How to adopt an investment mind-set

Mar 18, 2020

When it comes to professionals, once you have garnered a wealth of experience, plus some innovations under your belt, you are in a better position to negotiate for higher pay.

PERSONAL FINANCE

By Sylvia Juuko

For professionals or blue-collar workers, earning income is usually straight forward endeavour. You only trade your time and labour for remuneration.


When it comes to professionals, once you have garnered a wealth of experience, plus some innovations under your belt, you are in a better position to negotiate for higher pay.

However, the challenge arises when you want to multiply your primary income.

This can be done by opting to invest in different asset classes, to generate passive income.

The art of spotting investment opportunities, matching them with your goals and being able to assess risk and earn the desired return over a long-term horizon is a stage that gets complicated for most earners.

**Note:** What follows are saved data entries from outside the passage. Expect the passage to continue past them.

(* ===== verification/Mail.v ===== *)
(** * The mail of a trial

    [EmailStore::send_email_background] ([bin/api/email.rs]): the task that the
    trial handler spawns for an address it was given.  The addresses are
    parsed, the message built and sent by lettre, which is an argument here. *)
From S2P Require Import Prelude Task Foreign Naming Wireguard Connection ConnStore Subscription.
From S2P Require Import Key Inbound Node Link Metrics Db World Trials Sync Consistency SyncSafe.
From S2P Require Import Reload SyncSpec Background Http ApiConn ApiSub ApiKey Conduct ApiTrial.
Local Open Scope Z_scope.
Local Open Scope prog_scope.

(** [SmtpConfig] -- bin/api/config.rs:89-103

    What the mail is made of. *)
Record SmtpConfig : Set := {
  smtp_from : string;
  smtp_title : string;
  smtp_company_name : string;
  smtp_support : string;
  smtp_company_website : string;
}.

(** lettre: the text of a mailbox, which has an at sign in it; whether a message
    can be built; and what becomes of an attempt to send it.  One that fails may
    have been delivered. *)
Class Lettre := {
  Mailbox : Set;
  parse_mailbox : string → option Mailbox;
  builds : Mailbox → Mailbox → string → string → bool;
  smtp_fault : nat → option bool;
  parse_mailbox_at : ∀ s m, parse_mailbox s = Some m → is_Some (Str.split_once "@" s);
}.

(** A mail that was delivered. *)
Record Mail `{!Lettre} : Set := { mail_from : Mailbox; mail_to : Mailbox; mail_page : string }.
Record MailWorld `{!Lettre} : Set := { delivered : list Mail; mail_tick : nat }.

Section mail.
Context `{!Lettre, !UuidText}.
Implicit Type w : MailWorld.

(** The page's text, its quotes written as single ones, which it has none of. *)
Definition html (s : string) : string :=
  Str.map (λ c, if decide (c = "'"%char) then ascii_of_nat 34 else c) s.

(** [EmailStore::send_email_background] -- bin/api/email.rs:139-221

    [html_body] *)
Definition html_body (smtp : SmtpConfig) (sub_id : Uuid) : string :=
  let web_host := smtp_company_website smtp in
  let title := smtp_title smtp in
  let company_name := smtp_company_name smtp in
  let support := smtp_support smtp in
  let sub_id := uuid_str sub_id in
  let link := web_host +:+ "/subscription?id=" +:+ sub_id in
  html "
            <!DOCTYPE html>
            <html>
            <head>
              <meta charset='UTF-8'>
              <title>" +:+
  title +:+
  html "</title>
            </head>
            <body style='margin:0;padding:0;background:#0b0d12;font-family:Arial,sans-serif;'>

              <table width='100%' cellpadding='0' cellspacing='0' style='background:#0b0d12;padding:40px 0;'>
                <tr>
                  <td align='center'>

                    <table width='600' cellpadding='0' cellspacing='0' style='background:#121621;border-radius:16px;padding:32px;color:#e6e8ef;'>

                      <tr>
                        <td style='text-align:center;'>
                          <h1 style='margin:0;color:#5b7cfa;'>" +:+
  title +:+
  html "</h1>
                          <p style='color:#9aa1b2;margin-top:8px;'>
                            Твоя подписка для тест-драйва успешно создана
                          </p>
                        </td>
                      </tr>

                      <tr>
                        <td style='padding:20px 0;text-align:center;'>
                          <div style='font-size:12px;color:#9aa1b2;'>Subscription ID</div>
                          <div style='font-family:monospace;font-size:14px;word-break:break-all;'>
                            " +:+
  sub_id +:+
  html "
                          </div>
                        </td>
                      </tr>

                      <tr>
                        <td align='center' style='padding:20px 0;'>

                          <a href='" +:+
  link +:+
  html "'
                             style='
                              display:inline-block;
                              padding:14px 24px;
                              background:linear-gradient(90deg,#5b7cfa,#22d3ee);
                              color:#fff;
                              text-decoration:none;
                              border-radius:12px;
                              font-weight:bold;
                             '>
                            Открыть подписку
                          </a>

                        </td>
                      </tr>

                      <tr>
                        <td style='text-align:center;color:#9aa1b2;font-size:12px;padding-top:16px;'>
                          Если кнопка не работает — скопируй ссылку:<br>
                          <span style='color:#5b7cfa;'>
                            " +:+
  link +:+
  html "
                          </span>
                        </td>
                      </tr>

                      <tr>
                        <td style='text-align:center;padding-top:24px;font-size:11px;color:#6b7280;'>
                          " +:+
  company_name +:+
  html " • <a href='" +:+
  support +:+
  html "'>Поддержка</a>
                        </td>
                      </tr>

                    </table>

                  </td>
                </tr>
              </table>

            </body>
            </html>
            ".

(** one attempt, [mailer.send(msg)] *)
Definition mail_attempt (m : Mail) : Prog MailWorld bool :=
  Act (λ w, let w' d := {| delivered := delivered w ++ d; mail_tick := S (mail_tick w) |} in
    match smtp_fault (mail_tick w) with
    | None => (w' [m], true)
    | Some delivered => (w' (if delivered : bool then [m] else []), false)
    end) Ret.
(** [EmailStore::send_email_background] -- bin/api/email.rs:237-245

    [for i in 0..3] *)
Fixpoint mail_attempts (n : nat) (m : Mail) : Prog MailWorld unit :=
  match n with
  | O => Ret tt
  | S n =>
    sent <- mail_attempt m;;
    if sent : bool then Ret tt else mail_attempts n m
  end.

(** [EmailStore::send_email_background] -- bin/api/email.rs:223-247

    The task it spawns. *)
Definition send_email_background (smtp : SmtpConfig) (to : string) (sub_id : Uuid) :
    Prog MailWorld unit :=
  let page := html_body smtp sub_id in
  match parse_mailbox (smtp_from smtp) with
  | None => Panic
  | Some from =>
    match parse_mailbox to with
    | None => Panic
    | Some to =>
      if builds from to (smtp_title smtp) page then
        mail_attempts 3 {| mail_from := from; mail_to := to; mail_page := page |}
      else Ret tt
    end
  end.

(** [post_trial_handler] -- bin/api/http/handlers/trial.rs:191-200

    What it spawns, by its answer. *)
Definition mail_of (req : Trial) (r : option (result Reply Rejection)) : option (string * Uuid) :=
  match r, tr_email req with
  | Some (Ok (Json 200 _ (Some (id, _)))), Some email => Some (email, id)
  | _, _ => None
  end.

(** The page has the subscription's link, to open and to copy. *)
Lemma html_body_link smtp sub_id :
  let link := smtp_company_website smtp +:+ "/subscription?id=" +:+ uuid_str sub_id in
  ∃ before between after,
    html_body smtp sub_id = before +:+ link +:+ between +:+ link +:+ after.
Proof.
  intros link. unfold html_body. cbv zeta. fold link.
  repeat match goal with |- context [html ?s] => generalize (html s); intros ? end.
  match goal with |- ∃ _ _ _, ?h1 +:+ ?t +:+ ?h2 +:+ ?t +:+ ?h3 +:+ ?i +:+ ?h4 +:+ link +:+ ?h5 +:+ _ = _ =>
    exists (h1 +:+ t +:+ h2 +:+ t +:+ h3 +:+ i +:+ h4), h5
  end.
  eexists. rewrite !StrFacts.app_assoc. reflexivity.
Qed.

Lemma mail_attempts_run n m w :
  let '(w', r) := run (mail_attempts n m) w in
  r = Some tt ∧ ∃ k, delivered w' = delivered w ++ replicate k m ∧ (k ≤ n)%nat ∧
    ((∃ i, (i < n)%nat ∧ smtp_fault (mail_tick w + i) = None) → (1 ≤ k)%nat).
Proof.
  revert w. induction n as [|n IH]; intros w.
  { split; [done|]. exists 0%nat. rewrite app_nil_r. split_and!; [done|lia|]. intros (i & Hi & _). lia. }
  cbn [mail_attempts]. rewrite run_bind. cbn.
  destruct (smtp_fault (mail_tick w)) as [d|] eqn:Hf.
  - cbn. set (w1 := {| delivered := _; mail_tick := _ |}). specialize (IH w1).
    destruct (run (mail_attempts n m) w1) as [w' r]. destruct IH as (-> & k & Hd & Hk & Hok).
    split; [done|]. exists ((if d then 1 else 0) + k)%nat. split_and!.
    + rewrite Hd. subst w1. cbn. rewrite replicate_add, (assoc app). by destruct d.
    + destruct d; lia.
    + intros (i & Hi & Hn). destruct i as [|i]; [rewrite Nat.add_0_r in Hn; congruence|].
      assert (1 ≤ k)%nat; [|lia]. apply Hok. exists i. split; [lia|]. subst w1. cbn.
      by rewrite Nat.add_succ_r in Hn.
  - cbn. split; [done|]. exists 1%nat. split_and!; [done|lia|lia].
Qed.

(** The mail of a trial.  When both addresses are mailboxes the task ends,
    having delivered nothing but copies of the one mail, at most three, and at
    least one if the message can be built and one of its attempts succeeds; the
    link in it is the subscription's.  When one of the addresses is no mailbox
    the task panics, with nothing sent. *)
Theorem mail_spec (smtp : SmtpConfig) (to : string) (sub_id : Uuid) w :
  let '(w', r) := run (send_email_background smtp to sub_id) w in
  match parse_mailbox (smtp_from smtp), parse_mailbox to with
  | Some from, Some rcpt =>
    let m := {| mail_from := from; mail_to := rcpt; mail_page := html_body smtp sub_id |} in
    r = Some tt ∧ ∃ k, delivered w' = delivered w ++ replicate k m ∧ (k ≤ 3)%nat ∧
      (builds from rcpt (smtp_title smtp) (html_body smtp sub_id) = true →
       (∃ i, (i < 3)%nat ∧ smtp_fault (mail_tick w + i) = None) → (1 ≤ k)%nat)
  | _, _ => r = None ∧ w' = w
  end.
Proof.
  unfold send_email_background. destruct (parse_mailbox (smtp_from smtp)) as [from|]; [|done].
  destruct (parse_mailbox to) as [rcpt|]; [|done]. cbv zeta. destruct (builds _ _ _ _).
  - pose proof (mail_attempts_run 3 {| mail_from := from; mail_to := rcpt;
      mail_page := html_body smtp sub_id |} w) as Hm.
    destruct (run _ w) as [w' r]. destruct Hm as (-> & k & Hd & Hk & Hok). split; [done|].
    exists k. auto.
  - cbn. split; [done|]. exists 0%nat. rewrite app_nil_r. split_and!; [done|lia|done].
Qed.
End mail.

Section trial.
Context `{!Oracle, !Postgres, !Ipv6Text, !UuidText, !IterOrder, !Chrono, !WgCrypto, !UrlLib,
  !Base32, !Hmac, !Rfc3339, !Lettre}.

(** A trial asked for with an address that is none.  Nothing checks the
    address before the trial is granted: whenever the handler answers that it
    was, for a text without an at sign, the text is on record as having had its
    trial, and the mail's task panics, which in the release profile aborts the
    server. *)
Theorem trial_bad_address (req : Trial) (secret : list Z) (network : IpAddrMask)
    (codes : list string) (envs : list Env) (protos : list ProtoTag) (days bonus limit : Z)
    (w : World) (smtp : SmtpConfig) (text : string)
    (Hask : tr_email req = Some text) (Hbad : Str.split_once "@" text = None) :
  let '(w1, r1) := run (post_trial_handler req secret network codes envs protos days bonus limit) w in
  ∀ to id, mail_of req r1 = Some (to, id) →
    to = text ∧ is_Some (emails w1 !! hmac_email secret text) ∧
    ∀ mw, run (send_email_background smtp to id) mw = (mw, None).
Proof.
  pose proof (run_trial_saves req secret network codes envs protos days bonus limit w) as Hs.
  destruct (run _ w) as [w1 r1]. intros to id Hm.
  assert (answers_200 r1 ∧ to = text) as [H200 ->].
  { unfold mail_of in Hm. rewrite Hask in Hm.
    destruct r1 as [[[st msg [[i x]|]| | | | | | | |]|]|];
      repeat (try done; match type of Hm with match ?x with _ => _ end = _ => destruct x end);
      by injection Hm as -> ->. }
  split; [done|]. split; [apply Hs; [done|by right]|]. intros mw. unfold send_email_background.
  destruct (parse_mailbox (smtp_from smtp)); [|done].
  destruct (parse_mailbox text) as [rcpt|] eqn:Hp; [|done].
  apply parse_mailbox_at in Hp as [x Hx]. congruence.
Qed.
End trial.

(** ** A run *)
#[local, program] Instance plain_mail : Lettre := {|
  Mailbox := string;
  parse_mailbox s := if is_some (Str.split_once "@" s) then Some s else None;
  builds _ _ _ _ := true;
  smtp_fault n := if decide (n = 0%nat) then Some true else None;
|}.
Next Obligation. intros s ?. cbv beta. destruct (Str.split_once "@" s) eqn:Hs; [by eexists|done]. Qed.

Definition plain_smtp : SmtpConfig := {| smtp_from := "noreply@x"; smtp_title := "t";
  smtp_company_name := "c"; smtp_support := "s"; smtp_company_website := "https://x" |}.
Definition ask_nobody : Trial :=
  {| tr_user := None; tr_email := Some "nobody"; tr_referred_by := None |}.
Definition nobody_asked : World * option (result Reply Rejection) :=
  run (post_trial_handler ask_nobody [2] {| address := V4 167772160; cidr := 8 |} ["WEB"] [Env.Dev]
    [ProtoTag.Vmess] 1 0 0) world_new.

Lemma trial_bad_address_witness :
  tr_email ask_nobody = Some "nobody" ∧ Str.split_once "@" "nobody" = None ∧
  answers_200 nobody_asked.2 = true ∧
  ∃ id, mail_of ask_nobody nobody_asked.2 = Some ("nobody", id) ∧
    run (send_email_background plain_smtp "nobody" id) {| delivered := []; mail_tick := 0 |} =
      ({| delivered := []; mail_tick := 0 |}, None).
Proof.
  split; [reflexivity|]. split; [reflexivity|].
  pose proof (trial_bad_address ask_nobody [2] {| address := V4 167772160; cidr := 8 |} ["WEB"] [Env.Dev]
    [ProtoTag.Vmess] 1 0 0 world_new plain_smtp "nobody" eq_refl eq_refl) as Ht.
  fold nobody_asked in Ht.
  assert (∃ id, mail_of ask_nobody nobody_asked.2 = Some ("nobody", id)) as [id Hid]
    by (vm_compute; eexists; reflexivity).
  assert (answers_200 nobody_asked.2 = true) as H200 by (vm_compute; reflexivity).
  destruct nobody_asked as [w1 r1]. cbn [snd] in *. split; [exact H200|].
  exists id. split; [exact Hid|]. exact (proj2 (proj2 (Ht "nobody" id Hid)) _).
Defined.

(** The first attempt is delivered although it fails, and the second again. *)
Example mail_twice :
  let w' := (run (send_email_background plain_smtp "a@b" 7%N) {| delivered := []; mail_tick := 0 |}).1 in
  length (delivered w') = 2%nat.
Proof. vm_compute. done. Qed.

Nonetheless, figuring out how to multiply your primary income through acquiring assets that can generate a steady cash-flow currently and during retirement, should be your other full-time job.

This inevitably requires a mindset shift that's not a child's play for most of us. Having an investment mindset means you prioritise the future when it comes to financial decision making as opposed to day-to-day thinking.

Not being able to shift from employee to investment mindset

has been the setback for many earners trying to make money work for them.

We have developed an ‘instant' mentality, where we want results instantly including multiplying our income.

This blinds us to the need to do due diligence for the choice of investment.

Unfortunately for the impressionable lot, this has not been helped by the media hype of wannabe billionaires whose flashy lifestyle (that they equate to wealth), doesn't reflect the genuine process of acquiring wealth.

Therefore, instead of expending energy to learn how to grow your money, people spend their time looking for ‘connections' that will help them ‘strike deals' that they hope will set them for life.

This explains why despite the numerous warnings by the Central Bank of Uganda regarding pyramid schemes and bogus investments, people continue to get duped and robbed of their money.

The quest for overnight success overrides any rationality when it comes to investment decisions.

This mentality is best explained by a frantic call I got recently from a friend who was excited about an investment opportunity.

I will give them credit for cross-checking the information by the promoter to ascertain its authenticity.

It turned out that the ‘investment opportunity' had the hallmark of a pyramid scheme.

Typically, the promoters promised above the market returns within a period of a month. The investors weren't clear about what product/service they were trading in, nor did they have regulatory oversight.

This means that if an aggrieved customer sought recourse, they would have no protection. As it is, promoters of such schemes are still confident of conning unsuspecting customers despite the population being cautioned to be vigilant, as well as the various media reports that have documented victims' stories of losses.

Promoters of pyramid schemes are confident that due to mostly greed, they can still lure unsuspecting victims.

Therefore, unless you train your mind to think like an investor, you will always think that multiplying money is equivalent to playing the lottery.

An income earner with an investment mindset seeks opportunities in solid investments with a reasonable returns over a long-term horizon.

They are not lured by bogus investments that promise above the market returns that usually never materialise.

Instead, an astute investor has to train their mind to get preoccupied with figuring out what it takes to double or triple their current income in the most effective way.

You would actively seek ways to figure out the risk and returns that would allow you to achieve the foregoing within a reasonable period of time.

Furthermore, earners with an investment mindset shift their energy towards undertaking research on what gaps exist in the market and what needs to be done to fill them and earn a return in the process.

This means you have to invest in financial knowledge, as well as find the company of mentors that have trodden this path.

Armed with knowledge, you can then determine whether you should offer goods or services to fill the perceived gap, depending on your current level of business acumen and financial situation.

This means that all the decisions you make are driven by saving and investment objectives, as well as the rate of return. This means that your investment decisions have to make sense and not rely on emotions.

Ultimately, to have a substantial improvement in the way you manage your money, you have to move away from limiting your thinking from the income you currently earn to what more you can do to triple or quadruple it.

This mind-set shift must be applied to the decisions about money that you make daily, as well as those made over the long term.

The writer works with Bank of Uganda.